Background/aims: Obesity is a major risk factor for endometrial cancer with estrogens in combined oral contraceptives enhancing the severity of the disease. This study aims to explore the effect of synthetic estrogen ethinylestradiol (EE2) commonly used in oral contraceptives, on endometrial morphology and regulatory markers in diet-induced obese mice.

Methods: Female TO mice were on a high-fat diet (HFD) for 27 weeks. Three groups (n = 5) were given different concentrations of EE2 (3.5ng/ml, 88ng/ml or 4000ng/ml) for 28 days. Estrous cycling and metabolic parameters were measured at regular intervals. UTH tissues underwent H&E and immunohistochemistry staining for analysis.

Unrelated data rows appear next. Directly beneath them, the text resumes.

(** * Heuristic AI-image scorer: a shallow embedding of [api/index.py]

    The development follows the layout of the Python module:
    string helpers and Python values, the generator-tag detector,
    binary64 arithmetic and the score aggregation, then the image
    pipeline ([extract_metadata], the three metrics, [analyze_image])
    over the operations of Pillow, piexif, numpy and scikit-image, which
    are kept abstract, as is what [str.lower] does outside ASCII. *)

From Stdlib Require Import Bool List String Ascii ZArith Lia Floats DecimalString
  Permutation.
Import ListNotations.

Open Scope string_scope.
Open Scope list_scope.

(** ** Python strings

    A [str] is modelled by the bytes of its UTF-8 encoding: a code point
    below 128 is one byte below 128, any other code point is a run of
    bytes from 128 up.

    [str.lower] replaces every code point by its lower-case mapping.  On
    a code point below 128 that is [lower_ascii]: [A-Z] go to [a-z],
    everything else stays.  The mapping of the other code points is that
    of the interpreter's Unicode database (U+212A goes to [k], U+0130 to
    [i] followed by U+0307, and U+03A3 to one of two letters according
    to the text around it); it stays abstract. *)
Module PyStr.

Definition lower_ascii (c : ascii) : ascii :=
  let n := nat_of_ascii c in
  if (65 <=? n)%nat && (n <=? 90)%nat then ascii_of_nat (n + 32) else c.

(** The byte of a code point below 128. *)
Definition is_ascii (c : ascii) : bool := (nat_of_ascii c <? 128)%nat.

(** [lower_run before run after]: what [str.lower] makes of [run], a
    maximal run of code points from 128 up, standing between the texts
    [before] and [after]. *)
Class Unicode : Type := {
  lower_run : string -> string -> string -> string
}.

Section Lower.
Context {U : Unicode}.

Definition flush (before run after : string) : string :=
  match run with
  | EmptyString => EmptyString
  | _ => lower_run before run after
  end.

(** [lower_at before run s]: the lower-casing of [s] where [s] follows
    [before ++ run] and [run] is the run of code points from 128 up
    read so far. *)
Fixpoint lower_at (before run s : string) : string :=
  match s with
  | EmptyString => flush before run EmptyString
  | String c s' =>
      if is_ascii c then
        (flush before run s
         ++ String (lower_ascii c)
              (lower_at (before ++ run ++ String c EmptyString) EmptyString s'))%string
      else lower_at before (run ++ String c EmptyString) s'
  end.
(** * Curd tracker backend: the entry service of [main.py]

    A shallow embedding of the request handlers of [main.py] (the root
    route, the [/test] diagnostic and the four CRUD routes on
    [/api/entries]) over an explicit model of the document store, and the
    properties of the handlers that the specification states.

    Python dictionaries are finite maps from field names to values, the
    collection is the list of its documents in natural order, the store
    handle [db] is an [option] ([None] is Python's [None]), and a raised
    [HTTPException] is a constructor of the handlers' result type. A
    handler that writes to the store returns the store it leaves behind
    next to its result. The clock and the identifier that the store
    assigns are arguments of the handlers that use them. What is modelled
    is the value a handler returns, before the framework shapes it by the
    declared response model. *)

From Stdlib Require Import QArith.QArith_base.
From Stdlib Require Import Strings.Ascii Strings.String.
From Stdlib Require Import Sorting.Sorted Sorting.Permutation.
From stdpp Require Import gmap strings list fin_maps.

Close Scope Q_scope.
Open Scope string_scope.

(** ** Values held by documents *)

(** A [bson.ObjectId], kept as the lowercase hexadecimal rendering of its
    bytes, which is what [str] gives: twenty-four digits for the twelve
    bytes of an identifier that the store assigns, fewer for an
    identifier built from a string that holds whitespace. *)
Inductive objectid : Type := Oid (hex : string).

#[global] Instance objectid_eq_dec : EqDecision objectid.
Proof. solve_decision. Defined.

(** A [datetime.datetime] as the store hands it back: naive, in UTC. *)
Record datetime : Type := Datetime {
  year : nat; month : nat; day : nat;
  hour : nat; minute : nat; second : nat; microsecond : nat
}.

(** What a field of a stored document or of an outbound dictionary holds:
    a [str], a [float] (a finite double is a rational; the handlers never
    compute with it), an [ObjectId] or a [datetime]. *)
Inductive value : Type :=
  | VStr (s : string)
  | VNum (x : Q)
  | VOid (o : objectid)
  | VDatetime (t : datetime).

Definition is_datetime (v : value) : bool :=
  match v with VDatetime _ => true | _ => false end.

(** ** [ObjectId(...)] and [str(ObjectId)] *)

Definition ascii_between (lo hi c : ascii) : bool :=
  (nat_of_ascii lo <=? nat_of_ascii c)%nat && (nat_of_ascii c <=? nat_of_ascii hi)%nat.

Definition is_hex_digit (c : ascii) : bool :=
  ascii_between "0" "9" c || ascii_between "a" "f" c || ascii_between "A" "F" c.

Definition ascii_lower (c : ascii) : ascii :=
  if ascii_between "A" "Z" c then ascii_of_nat (nat_of_ascii c + 32) else c.

(** A Python [str] is kept as its UTF-8 bytes. A byte of the form
    [10xxxxxx] continues a character, every other byte starts one, so
    that [len(s)] counts the bytes that start a character. *)
Definition is_continuation_byte (c : ascii) : bool :=
  (128 <=? nat_of_ascii c)%nat && (nat_of_ascii c <? 192)%nat.

Fixpoint py_len (s : string) : nat :=
  match s with
  | EmptyString => 0
  | String c s' => if is_continuation_byte c then py_len s' else S (py_len s')
  end.

(** ASCII whitespace: space, tab, line feed, vertical tab, form feed and
    carriage return. *)
Definition is_space (c : ascii) : bool :=
  (nat_of_ascii c =? 32)%nat
  || ((9 <=? nat_of_ascii c)%nat && (nat_of_ascii c <=? 13)%nat).

(** [bytes.fromhex(s)], with the bytes written as lowercase hexadecimal
    digits: whitespace before a byte is skipped, and a byte is two
    adjacent hexadecimal digits; anything else raises [ValueError],
    which is [None] here. *)
Fixpoint fromhex (s : string) : option string :=
  match s with
  | EmptyString => Some EmptyString
  | String c s' =>
      if is_space c then fromhex s'
      else if is_hex_digit c then
        match s' with
        | String c' s'' =>
            if is_hex_digit c' then
              match fromhex s'' with
              | Some rest => Some (String (ascii_lower c) (String (ascii_lower c') rest))
              | None => None
              end
            else None
        | EmptyString => None
        end
      else None
  end.

(** [ObjectId(entry_id)] on a [str], as [bson] validates it: the length
    must be 24 and [bytes.fromhex] must accept the string; anything else
    raises [InvalidId], which is [None] here. A string of length 24 that
    holds whitespace between its bytes is accepted and gives fewer than
    twelve bytes. *)
Definition ObjectId (entry_id : string) : option objectid :=
  if (py_len entry_id =? 24)%nat then
    match fromhex entry_id with
    | Some hex => Some (Oid hex)
    | None => None
    end
  else None.

Definition objectid_str (o : objectid) : string :=
  match o with Oid hex => hex end.

(** ** [datetime.isoformat] *)

Definition digit (n : nat) : ascii := ascii_of_nat (48 + n mod 10).

(** The [w] low-order decimal digits of [n]: Python's ["%0wd" % n] for
    every [n] below [10^w], which the fields of a datetime are. *)
Fixpoint zero_padded (w n : nat) : string :=
  match w with
  | O => ""
  | S w' => zero_padded w' (n / 10) ++ String (digit n) ""
  end.

Definition isoformat_sep (sep : string) (t : datetime) : string :=
  zero_padded 4 (year t) ++ "-" ++ zero_padded 2 (month t) ++ "-" ++
  zero_padded 2 (day t) ++ sep ++
  zero_padded 2 (hour t) ++ ":" ++ zero_padded 2 (minute t) ++ ":" ++
  zero_padded 2 (second t) ++
  (if (microsecond t =? 0)%nat then "" else "." ++ zero_padded 6 (microsecond t)).

Definition isoformat (t : datetime) : string := isoformat_sep "T" t.

(** The shape of an ISO-8601 date and time: [9] in the pattern stands for
    a decimal digit, every other character for itself. *)
Definition is_decimal_digit (c : ascii) : bool := ascii_between "0" "9" c.

Fixpoint has_shape (pattern s : string) : bool :=
  match pattern, s with
  | EmptyString, EmptyString => true
  | String p pattern', String c s' =>
      (if Ascii.eqb p "9" then is_decimal_digit c else Ascii.eqb p c)
      && has_shape pattern' s'
  | _, _ => false
  end.

Definition iso8601 (s : string) : bool :=
  has_shape "9999-99-99T99:99:99" s || has_shape "9999-99-99T99:99:99.999999" s.

Abbreviation document := (gmap string value).

(** [not d] on a dictionary *)
Definition is_empty_dict {V : Type} (d : gmap string V) : bool :=
  match map_to_list d with
  | [] => true
  | _ => false
  end.

(** ** Request payloads *)

(** Modelled from the spec: the schema [CurdEntry] of [schemas.py], which
    is not among the sources. The spec gives a create payload the required
    fields [date] and [time] (strings) and [quantity] and [amount]
    (floating point). *)
Module CurdEntry.
Record t : Type := { date : string; time : string; quantity : Q; amount : Q }.

(** [entry.model_dump()] *)
Definition model_dump (e : t) : document :=
  <["date" := VStr (date e)]> (<["time" := VStr (time e)]>
 (<["quantity" := VNum (quantity e)]> (<["amount" := VNum (amount e)]> ∅))).
End CurdEntry.

(** [class CurdEntryUpdate(BaseModel)]: every field is [Optional] and
    defaults to [None]. *)
Module CurdEntryUpdate.
Record t : Type := {
  date : option string; time : option string;
  quantity : option Q; amount : option Q
}.

Definition set_field (k : string) (v : option value) (d : document) : document :=
  match v with
  | Some x => <[k := x]> d
  | None => d
  end.

(** [payload.model_dump(exclude_none=True)] *)
Definition model_dump_exclude_none (p : t) : document :=
  set_field "date" (VStr <$> date p) (set_field "time" (VStr <$> time p)
 (set_field "quantity" (VNum <$> quantity p) (set_field "amount" (VNum <$> amount p) ∅))).

(** A member of the JSON body of the request: left out, [null], or a
    value of the declared type. *)
Inductive member (A : Type) : Type :=
  | Omitted
  | Null
  | Given (a : A).
Arguments Omitted {A}.
Arguments Null {A}.
Arguments Given {A} a.

Record body : Type := {
  body_date : member string; body_time : member string;
  body_quantity : member Q; body_amount : member Q
}.

(** A field declared [Optional[T] = None] is [None] when the member is
    left out (the default) and when it is [null]. *)
Definition field {A : Type} (m : member A) : option A :=
  match m with
  | Omitted => None
  | Null => None
  | Given a => Some a
  end.

Definition validate (b : body) : t :=
  {| date := field (body_date b); time := field (body_time b);
     quantity := field (body_quantity b); amount := field (body_amount b) |}.
(** The four fields of the payload, and a body in which one of them is
    sent as [null] or is left out. *)
Inductive field_name : Type := Date | Time | Quantity | Amount.

Definition field_key (f : field_name) : string :=
  match f with
  | Date => "date"
  | Time => "time"
  | Quantity => "quantity"
  | Amount => "amount"
  end.

Definition with_null (f : field_name) (b : body) : body :=
  match f with
  | Date => {| body_date := Null; body_time := body_time b;
               body_quantity := body_quantity b; body_amount := body_amount b |}
  | Time => {| body_date := body_date b; body_time := Null;
               body_quantity := body_quantity b; body_amount := body_amount b |}
  | Quantity => {| body_date := body_date b; body_time := body_time b;
                   body_quantity := Null; body_amount := body_amount b |}
  | Amount => {| body_date := body_date b; body_time := body_time b;
                 body_quantity := body_quantity b; body_amount := Null |}
  end.

Definition without (f : field_name) (b : body) : body :=
  match f with
  | Date => {| body_date := Omitted; body_time := body_time b;
               body_quantity := body_quantity b; body_amount := body_amount b |}
  | Time => {| body_date := body_date b; body_time := Omitted;
               body_quantity := body_quantity b; body_amount := body_amount b |}
  | Quantity => {| body_date := body_date b; body_time := body_time b;
                   body_quantity := Omitted; body_amount := body_amount b |}
  | Amount => {| body_date := body_date b; body_time := body_time b;
                 body_quantity := body_quantity b; body_amount := Omitted |}
  end.
End CurdEntryUpdate.

(** The names of the fields a payload can supply. *)
Definition supplied_keys : list string := ["date"; "time"; "quantity"; "amount"].

(** The payload in which no field is supplied. *)
Definition no_fields : CurdEntryUpdate.t :=
  {| CurdEntryUpdate.date := None; CurdEntryUpdate.time := None;
     CurdEntryUpdate.quantity := None; CurdEntryUpdate.amount := None |}.

(** The dictionary handed to [$set]: the supplied fields and the stamp. *)
Definition set_document (payload : CurdEntryUpdate.t) (now : datetime) : document :=
  <["updated_at" := VDatetime now]> (CurdEntryUpdate.model_dump_exclude_none payload).

(** The sort specification of the listing. *)
Definition listing_order : list (string * Z) := [("date", (-1)%Z); ("time", (-1)%Z)].

(** An entry with the given [date] and [time]. *)
Definition dated (date time : string) (doc : document) : Prop :=
  doc !! "date" = Some (VStr date) /\ doc !! "time" = Some (VStr time).

(** ** The document store *)

(** What [db.list_collection_names()] does: it raises an exception with
    a message, or returns the names. *)
Inductive probe : Type :=
  | ProbeRaises (message : string)
  | ProbeReturns (names : list string).

(** The handle [db] of [database.py] when it is not [None]: the
    collection [db[COLL]] and the outcome of the reachability probe. *)
Record Database : Type := {
  curdentry : list document;
  list_collection_names : probe
}.

Definition COLL : string := "curdentry".

Definition with_collection (db : Database) (docs : list document) : Database :=
  {| curdentry := docs; list_collection_names := list_collection_names db |}.

(** The filter [{"_id": oid}] *)
Definition matches_id (oid : objectid) (d : document) : bool :=
  match d !! "_id" with
  | Some (VOid o) => bool_decide (o = oid)
  | _ => false
  end.

(** [collection.find_one({"_id": oid})] *)
Fixpoint find_one (oid : objectid) (docs : list document) : option document :=
  match docs with
  | [] => None
  | d :: rest => if matches_id oid d then Some d else find_one oid rest
  end.

(** [collection.update_one({"_id": oid}, {"$set": updates})]: the first
    matching document gets the fields of [updates]; the result carries
    [matched_count]. *)
Fixpoint update_one (oid : objectid) (updates : document) (docs : list document)
  : list document * nat :=
  match docs with
  | [] => ([], 0)
  | d :: rest =>
      if matches_id oid d then ((updates ∪ d) :: rest, 1)
      else let '(rest', n) := update_one oid updates rest in (d :: rest', n)
  end.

Results: HFD significantly (P < 0.01) increased body weight while high-dose EE2 significantly (P < 0.01) decreased body weight compared to HFD. High-dose EE2 significantly (P < 0.05) decreased blood glucose compared to ND mice. HFD and all EE2-doses significantly increased cumulative energy intake (P < 0.01 and P < 0.001). Medium-dose EE2 significantly reduced gland number in UTH compared to ND (P < 0.05). HFD and all EE2-doses significantly (P < 0.001) increased gland diameter compared to controls. HFD, medium and high-dose EE2 significantly (P < 0.05 and P < 0.01) decreased epithelium thickness compared to ND and HFD groups. Myometrium thickness also decreased (P < 0.05 and P < 0.01) after medium and high-dose EE2 compared to ND and HFD mice. Low and medium-dose EE2 significantly increased CTCF of FOXA2 compared to HFD (P < 0.01) and medium and high-dose increased compared to ND (P < 0.05). Medium and high-dose EE2 significantly decreased CTCF of SOX-9 compared to ND and HFD (P < 0.05, P < 0.01 and P < 0.001). All EE2-doses significantly decreased CTCF of ZO-1 compared to HFD (P < 0.05, P < 0.01 and P < 0.001) and medium-dose compared to ND (P < 0.001).

Conclusion: This data highlights the impact of estrogen in the regulation of endometrial health and its possible contribution to the development of endometrial cancer. Further understanding of mechanistic effects of EE2 might help in the treatment of estrogen-dependent endometrial cancers.